Financial Crisis in the Making: Rising Oil and the Crashing Pound

Antonio Graceffo

 

As Europe enters winter, rising fuel prices, general inflation, and falling currency values threaten to cripple its economy. Last month’s near-crash of the British pound may be the beginning of a global economic crisis.

The U.S. dollar has hit a 20-year high, causing other global currencies to decline to record lows. While currencies from the euro, to the Japanese yen, and the Chinese yuan, to the Turkish lira and the Mongolian tugrik are slipping, last month’s near-crash of the British pound represents the first crisis of a major, international currency, which could signal a coming global economic cataclysm.
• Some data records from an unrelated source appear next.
(** * The put.io client library: URL bucket and subscription filters

    A shallow embedding of [assets/www/putio.js]: the helper functions
    [trim], [isArray] and [fileTypeToInt], the object constructors
    [BaseObj], [BaseApiObj], [Url], [Torrent] and [Multipart], the
    [UrlBucket] closure with its private variables, the private filter
    functions of [Subscription] with the methods that use them and [edit],
    and of the Api object [getItems], the loops that wrap a response and
    the folder list.

    Conventions of the embedding.
    - JavaScript values are a first-order datatype; the three closures the
      bucket code creates or meets are defunctionalised.
    - Numbers are the integer-valued ones ([Z]); NaN and fractions are not
      represented.
    - Strings are sequences of code units below 256.
    - An object is an association list in property insertion order, which
      is the order in which [for (k in o)] visits string keys.
    - The private variables of a bucket are a record threaded through a
      state-and-exception monad, so that the state at the moment of a
      [throw] is observable.
    - A remote call is split in two: the request a method hands to
      [callServerMethod], and the callback run on the results. *)

From Stdlib Require Import ZArith List String Ascii Bool Lia.
Import ListNotations.
Open Scope string_scope.

(** ** Values *)

Set Warnings "-register-all".

Inductive value : Type :=
| VUndefined
| VNull
| VBool (b : bool)
| VNum (n : Z)
| VStr (s : string)
| VArr (elems : list value)
| VObj (props : list (string * value))
| VApi                      (* the object returned by [Api(...)] *)
| VGetApi (api : value)     (* function() { return api; } *)
| VUrlToString.             (* function() { return this.url; } *)

Definition obj : Type := list (string * value).

(** The result of running a piece of code: a value, a thrown string, a
    TypeError raised by the engine, or a construct this embedding does not
    give a meaning to. *)
Inductive outcome (A : Type) : Type :=
| Ok (a : A)
| Throw (msg : string)
| TypeError
| Unsupported.

Arguments Ok {A} a.
Arguments Throw {A} msg.
Arguments TypeError {A}.
Arguments Unsupported {A}.

Definition truthy (v : value) : bool :=
  match v with
  | VUndefined | VNull => false
  | VBool b => b
  | VNum n => negb (Z.eqb n 0)
  | VStr s => negb (String.eqb s "")
  | _ => true
  end.

(** [a || b] *)
Definition js_or (a b : value) : value := if truthy a then a else b.

Definition typeof (v : value) : string :=
  match v with
  | VUndefined => "undefined"
  | VBool _ => "boolean"
  | VNum _ => "number"
  | VStr _ => "string"
  | VNull | VArr _ | VObj _ | VApi => "object"
  | VGetApi _ | VUrlToString => "function"
  end.
Lemma qualifies_spec E s :
  qualifies E s = true ↔
  (50 < length s < 300)%nat ∧
  ∃ phrase, phrase ∈ key_phrases ∧ contains phrase (str_lower E s) = true.
Proof.
  unfold qualifies, has_key_phrase.
  rewrite !andb_true_iff, Nat.ltb_lt, Nat.ltb_lt, existsb_exists.
  split.
  - intros [[(p & Hin & Hp) ?] ?]. split; [lia|]. exists p. by rewrite list_elem_of_In.
  - intros [? (p & Hin & Hp)]. split; [split|]; [|lia..]. exists p. by rewrite <- list_elem_of_In.
Qed.

Ltac read_field :=
  unfold field; cbn [dumped text text_content];
  repeat first [ rewrite lookup_insert_eq
               | rewrite lookup_insert_ne by keys_differ
               | rewrite lookup_singleton_eq
               | rewrite lookup_singleton_ne by keys_differ ].

(** C8, amended: in a successful response of [extract_insights] the
    insights are at most ten; they are, in the order of the text, the
    stripped forms of sentences that [re.split] cut out of [paper_text],
    each of these sentences being longer than 50 and shorter than 300
    characters before it is stripped, and containing, once lowered, one of
    the key phrases. *)
Theorem extract_insights_selects E args fs tc fs' :
  extract_insights E args fs = (Returned [tc], fs') →
  field tc "success" = Some (PBool true) →
  ∃ paper_text kept,
    args_get args "paper_text" (PStr (u "")) = PStr paper_text
    ∧ field tc "insights" = Some (PList (PStr <$> (strip <$> kept)))
    ∧ (length kept ≤ 10)%nat
    ∧ kept `sublist_of` re_split_sentences paper_text
    ∧ Forall (λ sentence,
        (50 < length sentence < 300)%nat ∧
        ∃ phrase, phrase ∈ key_phrases ∧ contains phrase (str_lower E sentence) = true) kept.
Proof.
  unfold extract_insights. intros Hrun Hok.
  apply bind_returned_inv in Hrun as (n & fs1 & Hlen & Hrun).
  apply lift_returned_inv in Hlen as [Hlen ->].
  unfold try_except in Hrun.
  destruct (args_get args "paper_text" (PStr (u ""))) as [| | | |paper_text| |] eqn:Hget;
    try discriminate Hlen.
  - (* a string *)
    unfold bind, lift, re_split, ret in Hrun. inversion Hrun; subst tc fs'. clear Hrun.
    exists paper_text, (take 10 (filter (λ s, qualifies E s) (re_split_sentences paper_text))).
    split; [done|]. split; [|split; [|split]].
    + read_field. by rewrite collect_insights_spec by (cbn; lia).
    + rewrite length_take. lia.
    + etrans; [apply sublist_take | apply sublist_filter].
    + apply Forall_take, Forall_forall. intros s [Hq _]%list_elem_of_filter.
      apply qualifies_spec. by destruct (qualifies E s).
  - (* a list: [re.split] raises *)
    unfold bind, lift, re_split, failure, ret in Hrun.
    inversion Hrun; subst tc fs'. revert Hok. read_field. discriminate.
  - unfold bind, lift, re_split, failure, ret in Hrun.
    inversion Hrun; subst tc fs'. revert Hok. read_field. discriminate.
Qed.

(** C8 as stated fails: the bounds are tested on the sentence and the
    sentence is stripped afterwards, so sixty spaces before [novel] give
    the insight [novel], of five characters. *)
Lemma stripped_insight_is_short :
  ¬ (∀ tc fs' items,
       extract_insights offline padded_args ∅ = (Returned [tc], fs') →
       field tc "insights" = Some (PList items) →
       Forall (λ v, ∃ insight, v = PStr insight ∧ (50 < length insight < 300)%nat) items).
Proof.
  intros Hclaim.
  specialize (Hclaim _ _ [lit "novel"] eq_refl).
  assert (Forall (λ v, ∃ insight, v = PStr insight ∧ (50 < length insight < 300)%nat)
            [lit "novel"]) as Hall.
  { apply Hclaim. vm_compute. reflexivity. }
  apply Forall_cons in Hall as [(insight & [= <-] & Hlen & _) _].
  vm_compute in Hlen. lia.
Qed.

(** ** The download path *)

Lemma slash_not_kept E : keeps E (ch "/") = false.
Proof. reflexivity. Qed.

Lemma sanitize_no_slash E s : ch "/" ∉ sanitize E s.
Proof.
  unfold sanitize. intros (c & Hc & _)%list_elem_of_fmap.
  fold (keeps E c) in Hc. destruct (keeps E c) eqn:Hk.
  - subst c. by rewrite slash_not_kept in Hk.
  - vm_compute in Hc. discriminate Hc.
Qed.

Lemma underscore_is_word E : is_word E (ch "_") = true.
Proof. reflexivity. Qed.

Lemma sanitize_safe E s :
  Forall (λ c, is_word E c = true ∨ c = ch "-") (sanitize E s).
Proof.
  unfold sanitize. apply Forall_fmap, Forall_forall. intros c _. unfold compose.
  destruct (is_word E c) eqn:Hw; cbn [orb].
  - by left.
  - destruct (c =? ch "-")%N eqn:Hh.
    + right. by apply N.eqb_eq.
    + left. apply underscore_is_word.
Qed.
On September 26th, the British pound lost nearly 5% of its value overnight, hitting a 37-year low. After months of continual devaluation, the pound is now worth 21% less than it was at the beginning of the year. The pound’s sharp decline has been blamed on the release of Britain’s new mini-budget, which included major tax cuts, energy price caps, and direct payments to citizens to help them cope with record levels of inflation. The plan called for between $100 billion and $200 billion of additional spending. Government cash injections during a crisis will exacerbate inflation. Increased government spending will also drive up the national debt, which is already in excess of 85% of GDP

 

 

The announcement of this reckless spending was the final straw, sending the pound into freefall. In order to rescue the currency, the Bank of England went on the open market, using foreign currency reserves to buy up $73 billion worth of pounds. The UK foreign currency reserves have been in steady decline for the past 12 months, dropping to $171 billion in September.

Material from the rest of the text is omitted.